_Exercise materials_.
● ● ● ● ●
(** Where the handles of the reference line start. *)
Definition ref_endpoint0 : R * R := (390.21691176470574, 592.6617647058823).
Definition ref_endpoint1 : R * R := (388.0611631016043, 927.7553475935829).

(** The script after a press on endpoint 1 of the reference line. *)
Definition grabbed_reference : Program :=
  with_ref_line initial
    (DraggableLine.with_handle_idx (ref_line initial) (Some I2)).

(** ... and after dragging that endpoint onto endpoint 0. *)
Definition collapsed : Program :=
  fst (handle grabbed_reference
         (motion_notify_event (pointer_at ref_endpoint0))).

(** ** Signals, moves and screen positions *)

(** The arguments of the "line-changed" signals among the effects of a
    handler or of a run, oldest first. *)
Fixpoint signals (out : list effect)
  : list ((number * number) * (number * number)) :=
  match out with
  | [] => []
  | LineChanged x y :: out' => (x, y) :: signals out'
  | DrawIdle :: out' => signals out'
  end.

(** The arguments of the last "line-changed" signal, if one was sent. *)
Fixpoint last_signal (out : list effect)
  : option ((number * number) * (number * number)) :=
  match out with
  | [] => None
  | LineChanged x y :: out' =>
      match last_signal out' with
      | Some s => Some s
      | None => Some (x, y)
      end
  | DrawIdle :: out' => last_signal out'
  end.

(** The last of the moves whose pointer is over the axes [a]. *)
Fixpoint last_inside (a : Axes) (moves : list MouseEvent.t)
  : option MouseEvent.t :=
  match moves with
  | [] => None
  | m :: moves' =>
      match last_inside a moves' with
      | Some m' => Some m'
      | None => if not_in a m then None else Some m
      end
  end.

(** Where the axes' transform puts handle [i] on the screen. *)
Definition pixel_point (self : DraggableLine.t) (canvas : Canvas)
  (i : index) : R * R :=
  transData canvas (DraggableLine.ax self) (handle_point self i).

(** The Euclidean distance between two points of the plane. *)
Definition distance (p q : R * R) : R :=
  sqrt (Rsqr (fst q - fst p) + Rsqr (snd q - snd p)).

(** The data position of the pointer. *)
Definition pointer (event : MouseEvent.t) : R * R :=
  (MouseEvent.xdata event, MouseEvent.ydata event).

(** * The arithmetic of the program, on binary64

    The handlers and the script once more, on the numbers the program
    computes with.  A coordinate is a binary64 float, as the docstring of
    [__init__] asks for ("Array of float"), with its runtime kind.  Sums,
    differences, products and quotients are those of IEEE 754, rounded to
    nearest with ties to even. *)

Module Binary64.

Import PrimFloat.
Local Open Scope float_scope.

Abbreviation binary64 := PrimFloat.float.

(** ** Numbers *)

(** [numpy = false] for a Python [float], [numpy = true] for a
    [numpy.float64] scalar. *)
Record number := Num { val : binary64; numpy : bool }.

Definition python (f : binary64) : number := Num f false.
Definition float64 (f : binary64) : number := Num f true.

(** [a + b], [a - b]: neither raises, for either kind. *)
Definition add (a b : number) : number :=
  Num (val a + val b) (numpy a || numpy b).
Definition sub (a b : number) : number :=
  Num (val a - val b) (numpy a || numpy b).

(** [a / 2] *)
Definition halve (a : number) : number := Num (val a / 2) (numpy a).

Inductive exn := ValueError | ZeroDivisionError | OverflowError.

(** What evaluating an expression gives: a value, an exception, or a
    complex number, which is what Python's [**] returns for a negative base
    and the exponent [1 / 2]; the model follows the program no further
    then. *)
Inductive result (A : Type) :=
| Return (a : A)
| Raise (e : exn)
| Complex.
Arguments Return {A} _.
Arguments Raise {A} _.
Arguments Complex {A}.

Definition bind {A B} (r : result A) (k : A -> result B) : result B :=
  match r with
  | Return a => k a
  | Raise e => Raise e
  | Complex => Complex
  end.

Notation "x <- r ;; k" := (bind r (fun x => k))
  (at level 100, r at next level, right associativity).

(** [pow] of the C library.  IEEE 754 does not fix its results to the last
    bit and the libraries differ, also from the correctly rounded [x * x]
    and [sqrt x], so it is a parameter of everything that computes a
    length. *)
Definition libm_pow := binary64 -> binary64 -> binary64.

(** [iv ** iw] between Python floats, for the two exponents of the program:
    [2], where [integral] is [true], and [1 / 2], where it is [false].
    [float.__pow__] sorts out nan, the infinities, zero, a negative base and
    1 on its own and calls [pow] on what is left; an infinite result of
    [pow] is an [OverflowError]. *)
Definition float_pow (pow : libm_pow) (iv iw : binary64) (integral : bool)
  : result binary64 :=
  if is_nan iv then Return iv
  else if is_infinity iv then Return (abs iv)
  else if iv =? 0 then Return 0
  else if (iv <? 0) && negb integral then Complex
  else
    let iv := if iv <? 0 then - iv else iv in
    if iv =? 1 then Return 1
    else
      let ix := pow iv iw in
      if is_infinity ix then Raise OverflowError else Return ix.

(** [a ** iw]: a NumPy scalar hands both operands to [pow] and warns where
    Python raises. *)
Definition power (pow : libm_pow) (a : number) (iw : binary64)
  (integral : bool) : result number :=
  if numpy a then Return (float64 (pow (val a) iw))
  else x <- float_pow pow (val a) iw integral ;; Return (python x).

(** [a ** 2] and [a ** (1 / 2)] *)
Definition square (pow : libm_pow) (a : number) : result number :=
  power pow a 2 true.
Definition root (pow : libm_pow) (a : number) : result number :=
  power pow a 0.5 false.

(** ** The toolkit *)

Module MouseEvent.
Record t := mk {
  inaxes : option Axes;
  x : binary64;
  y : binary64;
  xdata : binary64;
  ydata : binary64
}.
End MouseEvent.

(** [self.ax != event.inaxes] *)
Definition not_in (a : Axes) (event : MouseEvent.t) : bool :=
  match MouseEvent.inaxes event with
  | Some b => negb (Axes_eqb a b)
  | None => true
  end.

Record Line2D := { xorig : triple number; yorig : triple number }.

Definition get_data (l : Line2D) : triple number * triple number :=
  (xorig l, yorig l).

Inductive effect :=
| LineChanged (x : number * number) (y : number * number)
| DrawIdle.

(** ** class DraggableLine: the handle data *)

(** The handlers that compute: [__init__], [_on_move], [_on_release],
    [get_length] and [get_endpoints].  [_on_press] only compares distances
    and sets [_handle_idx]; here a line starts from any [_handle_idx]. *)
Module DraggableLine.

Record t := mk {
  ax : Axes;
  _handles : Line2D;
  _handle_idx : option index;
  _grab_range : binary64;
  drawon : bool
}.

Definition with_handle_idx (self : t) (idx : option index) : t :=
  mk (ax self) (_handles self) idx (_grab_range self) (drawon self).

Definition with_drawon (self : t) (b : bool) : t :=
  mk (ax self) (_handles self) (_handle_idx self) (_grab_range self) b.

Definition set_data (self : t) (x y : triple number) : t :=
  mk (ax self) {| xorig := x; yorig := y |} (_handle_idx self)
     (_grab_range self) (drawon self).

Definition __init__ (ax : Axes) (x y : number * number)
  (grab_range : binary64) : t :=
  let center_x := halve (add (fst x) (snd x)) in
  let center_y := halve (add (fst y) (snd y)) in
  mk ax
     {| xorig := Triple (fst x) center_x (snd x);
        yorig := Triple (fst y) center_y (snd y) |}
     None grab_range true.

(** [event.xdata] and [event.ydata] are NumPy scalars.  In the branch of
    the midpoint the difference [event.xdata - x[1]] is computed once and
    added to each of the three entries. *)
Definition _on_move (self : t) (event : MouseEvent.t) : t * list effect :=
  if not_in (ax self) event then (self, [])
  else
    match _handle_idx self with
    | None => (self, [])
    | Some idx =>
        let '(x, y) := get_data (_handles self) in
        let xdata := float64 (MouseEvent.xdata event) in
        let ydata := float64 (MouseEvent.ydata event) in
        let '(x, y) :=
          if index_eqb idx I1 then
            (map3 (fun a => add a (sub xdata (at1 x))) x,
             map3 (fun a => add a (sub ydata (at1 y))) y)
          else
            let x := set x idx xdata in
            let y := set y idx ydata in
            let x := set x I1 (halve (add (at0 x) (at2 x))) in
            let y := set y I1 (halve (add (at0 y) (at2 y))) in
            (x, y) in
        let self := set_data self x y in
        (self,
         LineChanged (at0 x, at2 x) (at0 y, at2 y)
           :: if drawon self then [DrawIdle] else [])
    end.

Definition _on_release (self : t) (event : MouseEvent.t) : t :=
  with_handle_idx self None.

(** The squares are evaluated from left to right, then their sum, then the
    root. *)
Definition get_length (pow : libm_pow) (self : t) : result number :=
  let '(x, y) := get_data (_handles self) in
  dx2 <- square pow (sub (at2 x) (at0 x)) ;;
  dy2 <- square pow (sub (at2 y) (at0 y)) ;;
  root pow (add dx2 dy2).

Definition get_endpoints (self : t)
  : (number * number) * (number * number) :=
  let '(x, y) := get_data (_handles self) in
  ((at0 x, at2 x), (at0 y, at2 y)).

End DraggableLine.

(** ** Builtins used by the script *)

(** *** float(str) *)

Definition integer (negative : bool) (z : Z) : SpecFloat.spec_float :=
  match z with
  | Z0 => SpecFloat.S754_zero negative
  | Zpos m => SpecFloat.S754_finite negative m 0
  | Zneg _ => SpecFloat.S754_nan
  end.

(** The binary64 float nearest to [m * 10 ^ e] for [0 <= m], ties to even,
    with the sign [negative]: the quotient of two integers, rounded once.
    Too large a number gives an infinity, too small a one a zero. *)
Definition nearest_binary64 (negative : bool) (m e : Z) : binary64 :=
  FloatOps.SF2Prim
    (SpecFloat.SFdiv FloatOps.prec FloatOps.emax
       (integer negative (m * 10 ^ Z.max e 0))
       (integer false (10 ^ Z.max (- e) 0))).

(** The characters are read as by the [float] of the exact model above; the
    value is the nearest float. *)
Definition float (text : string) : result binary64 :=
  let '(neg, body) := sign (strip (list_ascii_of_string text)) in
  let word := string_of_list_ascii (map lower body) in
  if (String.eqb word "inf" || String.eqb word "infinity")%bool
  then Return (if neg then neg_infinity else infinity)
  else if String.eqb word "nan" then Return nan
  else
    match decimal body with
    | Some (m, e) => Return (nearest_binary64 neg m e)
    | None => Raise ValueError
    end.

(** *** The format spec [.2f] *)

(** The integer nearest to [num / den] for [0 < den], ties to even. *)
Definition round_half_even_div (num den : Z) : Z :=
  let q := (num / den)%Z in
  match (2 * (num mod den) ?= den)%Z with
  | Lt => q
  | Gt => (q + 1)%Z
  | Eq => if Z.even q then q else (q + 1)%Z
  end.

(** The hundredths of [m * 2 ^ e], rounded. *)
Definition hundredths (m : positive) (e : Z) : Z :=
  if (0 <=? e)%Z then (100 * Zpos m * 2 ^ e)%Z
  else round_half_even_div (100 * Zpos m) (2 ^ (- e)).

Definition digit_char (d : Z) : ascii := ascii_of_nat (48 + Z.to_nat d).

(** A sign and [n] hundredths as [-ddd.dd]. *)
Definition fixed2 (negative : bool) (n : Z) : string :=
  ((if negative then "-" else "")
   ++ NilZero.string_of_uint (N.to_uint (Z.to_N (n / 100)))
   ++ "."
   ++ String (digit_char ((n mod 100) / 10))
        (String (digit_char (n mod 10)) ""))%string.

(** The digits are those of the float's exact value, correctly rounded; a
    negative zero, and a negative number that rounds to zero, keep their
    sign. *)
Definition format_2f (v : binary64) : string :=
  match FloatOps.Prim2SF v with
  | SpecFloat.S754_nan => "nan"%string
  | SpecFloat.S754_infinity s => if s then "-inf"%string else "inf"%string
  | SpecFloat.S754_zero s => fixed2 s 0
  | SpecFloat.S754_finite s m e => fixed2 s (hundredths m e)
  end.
● ● ● ● ●
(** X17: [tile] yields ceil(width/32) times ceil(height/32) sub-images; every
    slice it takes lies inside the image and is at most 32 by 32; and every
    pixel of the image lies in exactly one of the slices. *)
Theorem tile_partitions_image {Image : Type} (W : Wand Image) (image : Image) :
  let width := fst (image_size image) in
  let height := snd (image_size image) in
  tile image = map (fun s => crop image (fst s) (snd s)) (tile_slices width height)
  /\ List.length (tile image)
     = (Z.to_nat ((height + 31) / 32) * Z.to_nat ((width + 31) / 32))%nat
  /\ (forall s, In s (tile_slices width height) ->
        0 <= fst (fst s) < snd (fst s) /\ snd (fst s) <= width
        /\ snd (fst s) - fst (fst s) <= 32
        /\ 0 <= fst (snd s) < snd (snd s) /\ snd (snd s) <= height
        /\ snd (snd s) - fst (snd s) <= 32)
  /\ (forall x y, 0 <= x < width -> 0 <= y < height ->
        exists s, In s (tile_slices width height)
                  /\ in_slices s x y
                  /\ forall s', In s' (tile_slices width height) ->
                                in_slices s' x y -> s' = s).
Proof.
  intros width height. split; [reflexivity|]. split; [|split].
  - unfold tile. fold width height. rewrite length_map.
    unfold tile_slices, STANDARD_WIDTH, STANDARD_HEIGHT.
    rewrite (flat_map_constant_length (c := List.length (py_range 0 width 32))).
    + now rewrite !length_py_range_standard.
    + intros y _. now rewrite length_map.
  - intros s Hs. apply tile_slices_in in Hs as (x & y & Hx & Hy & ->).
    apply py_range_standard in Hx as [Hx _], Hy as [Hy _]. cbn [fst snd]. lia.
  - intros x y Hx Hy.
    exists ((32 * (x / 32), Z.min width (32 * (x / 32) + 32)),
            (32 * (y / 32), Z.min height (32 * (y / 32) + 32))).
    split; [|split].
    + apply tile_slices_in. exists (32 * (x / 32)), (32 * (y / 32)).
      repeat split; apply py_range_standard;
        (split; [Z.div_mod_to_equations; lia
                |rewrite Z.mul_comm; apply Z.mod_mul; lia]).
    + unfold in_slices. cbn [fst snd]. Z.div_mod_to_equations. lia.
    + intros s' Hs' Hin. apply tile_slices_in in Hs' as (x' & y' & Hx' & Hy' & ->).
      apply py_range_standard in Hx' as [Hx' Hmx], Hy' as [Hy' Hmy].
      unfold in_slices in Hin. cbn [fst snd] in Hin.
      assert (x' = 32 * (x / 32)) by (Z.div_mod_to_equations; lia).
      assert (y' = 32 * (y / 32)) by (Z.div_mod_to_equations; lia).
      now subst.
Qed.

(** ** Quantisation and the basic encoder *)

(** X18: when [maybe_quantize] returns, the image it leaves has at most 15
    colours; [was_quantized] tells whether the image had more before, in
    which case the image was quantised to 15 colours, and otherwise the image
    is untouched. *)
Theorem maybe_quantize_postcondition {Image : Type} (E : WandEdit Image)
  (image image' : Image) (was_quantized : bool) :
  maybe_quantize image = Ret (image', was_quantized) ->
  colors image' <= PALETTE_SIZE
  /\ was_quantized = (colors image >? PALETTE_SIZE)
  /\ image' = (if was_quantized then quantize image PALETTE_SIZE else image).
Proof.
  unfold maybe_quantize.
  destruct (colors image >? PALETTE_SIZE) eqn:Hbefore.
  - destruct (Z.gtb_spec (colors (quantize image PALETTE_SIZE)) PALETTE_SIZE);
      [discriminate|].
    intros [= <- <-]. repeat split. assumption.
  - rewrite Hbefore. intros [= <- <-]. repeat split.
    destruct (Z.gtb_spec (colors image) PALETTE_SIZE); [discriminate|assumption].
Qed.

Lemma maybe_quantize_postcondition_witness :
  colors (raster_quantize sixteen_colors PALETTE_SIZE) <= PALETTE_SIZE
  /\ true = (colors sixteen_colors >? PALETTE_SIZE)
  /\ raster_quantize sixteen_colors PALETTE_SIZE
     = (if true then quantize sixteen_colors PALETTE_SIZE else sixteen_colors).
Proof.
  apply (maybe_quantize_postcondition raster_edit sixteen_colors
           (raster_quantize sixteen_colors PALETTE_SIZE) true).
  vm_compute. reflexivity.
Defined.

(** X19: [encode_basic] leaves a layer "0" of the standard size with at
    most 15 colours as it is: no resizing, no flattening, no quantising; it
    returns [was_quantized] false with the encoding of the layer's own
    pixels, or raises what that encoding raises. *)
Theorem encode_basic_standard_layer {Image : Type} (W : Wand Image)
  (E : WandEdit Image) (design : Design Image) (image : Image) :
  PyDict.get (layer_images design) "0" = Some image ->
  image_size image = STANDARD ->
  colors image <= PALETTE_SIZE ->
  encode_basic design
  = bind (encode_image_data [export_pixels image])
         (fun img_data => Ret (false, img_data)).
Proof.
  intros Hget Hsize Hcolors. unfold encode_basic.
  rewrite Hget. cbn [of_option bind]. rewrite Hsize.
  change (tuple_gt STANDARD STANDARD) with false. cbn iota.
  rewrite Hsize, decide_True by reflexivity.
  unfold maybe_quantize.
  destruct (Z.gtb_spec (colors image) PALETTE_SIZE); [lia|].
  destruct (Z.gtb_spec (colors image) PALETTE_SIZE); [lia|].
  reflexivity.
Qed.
● ● ● ● ●
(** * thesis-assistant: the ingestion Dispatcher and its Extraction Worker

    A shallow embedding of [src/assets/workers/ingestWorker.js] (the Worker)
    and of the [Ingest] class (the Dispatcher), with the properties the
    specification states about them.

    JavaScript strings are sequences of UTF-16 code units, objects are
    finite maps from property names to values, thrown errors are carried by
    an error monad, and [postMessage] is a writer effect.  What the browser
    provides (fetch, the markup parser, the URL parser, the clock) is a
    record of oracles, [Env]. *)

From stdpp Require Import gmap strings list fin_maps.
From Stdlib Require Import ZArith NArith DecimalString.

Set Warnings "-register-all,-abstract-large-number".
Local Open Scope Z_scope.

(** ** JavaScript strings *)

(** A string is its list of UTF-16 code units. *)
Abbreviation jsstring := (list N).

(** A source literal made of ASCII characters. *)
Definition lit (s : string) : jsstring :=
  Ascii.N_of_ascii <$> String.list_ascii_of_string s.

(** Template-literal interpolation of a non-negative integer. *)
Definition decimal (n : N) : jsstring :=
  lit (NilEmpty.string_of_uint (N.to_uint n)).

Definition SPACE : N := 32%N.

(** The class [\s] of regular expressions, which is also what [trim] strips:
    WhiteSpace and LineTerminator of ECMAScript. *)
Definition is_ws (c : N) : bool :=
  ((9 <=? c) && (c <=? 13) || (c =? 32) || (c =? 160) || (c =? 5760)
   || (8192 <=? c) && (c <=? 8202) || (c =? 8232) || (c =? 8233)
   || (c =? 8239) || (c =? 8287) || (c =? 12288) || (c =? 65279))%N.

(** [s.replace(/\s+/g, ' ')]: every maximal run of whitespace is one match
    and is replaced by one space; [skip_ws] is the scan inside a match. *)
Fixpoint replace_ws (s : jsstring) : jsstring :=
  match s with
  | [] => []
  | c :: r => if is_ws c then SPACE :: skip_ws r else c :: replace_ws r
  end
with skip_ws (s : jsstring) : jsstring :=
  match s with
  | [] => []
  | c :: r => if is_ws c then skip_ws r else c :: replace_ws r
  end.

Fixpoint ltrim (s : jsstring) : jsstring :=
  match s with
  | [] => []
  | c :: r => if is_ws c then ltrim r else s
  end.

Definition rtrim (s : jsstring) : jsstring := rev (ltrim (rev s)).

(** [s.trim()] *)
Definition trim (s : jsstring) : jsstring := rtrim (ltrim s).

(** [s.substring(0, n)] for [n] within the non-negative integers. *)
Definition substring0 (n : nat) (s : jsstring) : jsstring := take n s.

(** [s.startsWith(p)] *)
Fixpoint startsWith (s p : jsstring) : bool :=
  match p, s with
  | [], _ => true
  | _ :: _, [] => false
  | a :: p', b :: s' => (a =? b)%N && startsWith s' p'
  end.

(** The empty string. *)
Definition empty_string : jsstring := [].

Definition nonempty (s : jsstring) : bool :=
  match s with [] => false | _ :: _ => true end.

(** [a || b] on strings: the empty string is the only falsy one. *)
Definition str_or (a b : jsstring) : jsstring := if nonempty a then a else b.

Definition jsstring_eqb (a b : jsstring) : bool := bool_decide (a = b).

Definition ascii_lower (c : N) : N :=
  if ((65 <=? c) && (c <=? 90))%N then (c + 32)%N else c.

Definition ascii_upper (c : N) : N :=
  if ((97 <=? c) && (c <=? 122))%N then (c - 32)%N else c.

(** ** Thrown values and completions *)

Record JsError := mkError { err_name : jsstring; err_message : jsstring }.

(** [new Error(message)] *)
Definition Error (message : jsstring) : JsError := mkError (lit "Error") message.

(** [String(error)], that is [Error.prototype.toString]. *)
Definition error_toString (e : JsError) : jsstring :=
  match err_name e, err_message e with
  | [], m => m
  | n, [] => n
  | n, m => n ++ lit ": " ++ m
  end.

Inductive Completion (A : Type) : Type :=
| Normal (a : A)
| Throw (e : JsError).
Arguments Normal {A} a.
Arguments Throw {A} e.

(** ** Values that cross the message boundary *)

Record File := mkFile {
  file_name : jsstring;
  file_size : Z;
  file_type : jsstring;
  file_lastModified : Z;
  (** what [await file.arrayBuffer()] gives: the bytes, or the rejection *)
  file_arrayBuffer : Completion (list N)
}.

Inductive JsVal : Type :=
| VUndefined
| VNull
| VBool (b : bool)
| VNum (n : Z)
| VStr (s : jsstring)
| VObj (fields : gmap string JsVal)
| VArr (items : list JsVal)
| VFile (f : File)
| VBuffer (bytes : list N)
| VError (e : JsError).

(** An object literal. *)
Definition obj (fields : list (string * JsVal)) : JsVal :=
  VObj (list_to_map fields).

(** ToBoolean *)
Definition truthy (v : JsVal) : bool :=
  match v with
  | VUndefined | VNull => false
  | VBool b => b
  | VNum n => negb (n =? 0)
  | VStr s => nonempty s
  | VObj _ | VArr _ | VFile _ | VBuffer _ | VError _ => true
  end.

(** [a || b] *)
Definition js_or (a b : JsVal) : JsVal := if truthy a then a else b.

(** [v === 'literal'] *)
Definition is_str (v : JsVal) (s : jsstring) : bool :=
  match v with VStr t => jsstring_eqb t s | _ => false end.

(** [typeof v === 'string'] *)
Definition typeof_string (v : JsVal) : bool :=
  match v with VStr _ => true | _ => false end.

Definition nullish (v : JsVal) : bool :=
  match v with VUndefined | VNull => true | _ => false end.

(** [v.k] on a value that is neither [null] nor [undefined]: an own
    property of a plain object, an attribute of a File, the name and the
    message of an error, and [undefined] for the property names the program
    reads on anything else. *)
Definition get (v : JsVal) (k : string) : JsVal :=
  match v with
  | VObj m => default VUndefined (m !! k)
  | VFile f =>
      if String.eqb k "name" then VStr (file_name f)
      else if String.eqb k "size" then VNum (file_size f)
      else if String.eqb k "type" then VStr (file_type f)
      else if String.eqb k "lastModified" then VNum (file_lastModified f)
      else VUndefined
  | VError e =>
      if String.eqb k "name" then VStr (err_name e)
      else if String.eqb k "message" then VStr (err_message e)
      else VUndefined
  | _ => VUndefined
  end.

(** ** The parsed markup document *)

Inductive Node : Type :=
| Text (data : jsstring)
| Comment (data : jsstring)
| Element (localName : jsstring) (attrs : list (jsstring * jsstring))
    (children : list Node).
● ● ● ● ●
Among the lines of the listing, count those holding the string "rtrim" and reply with the count only.

2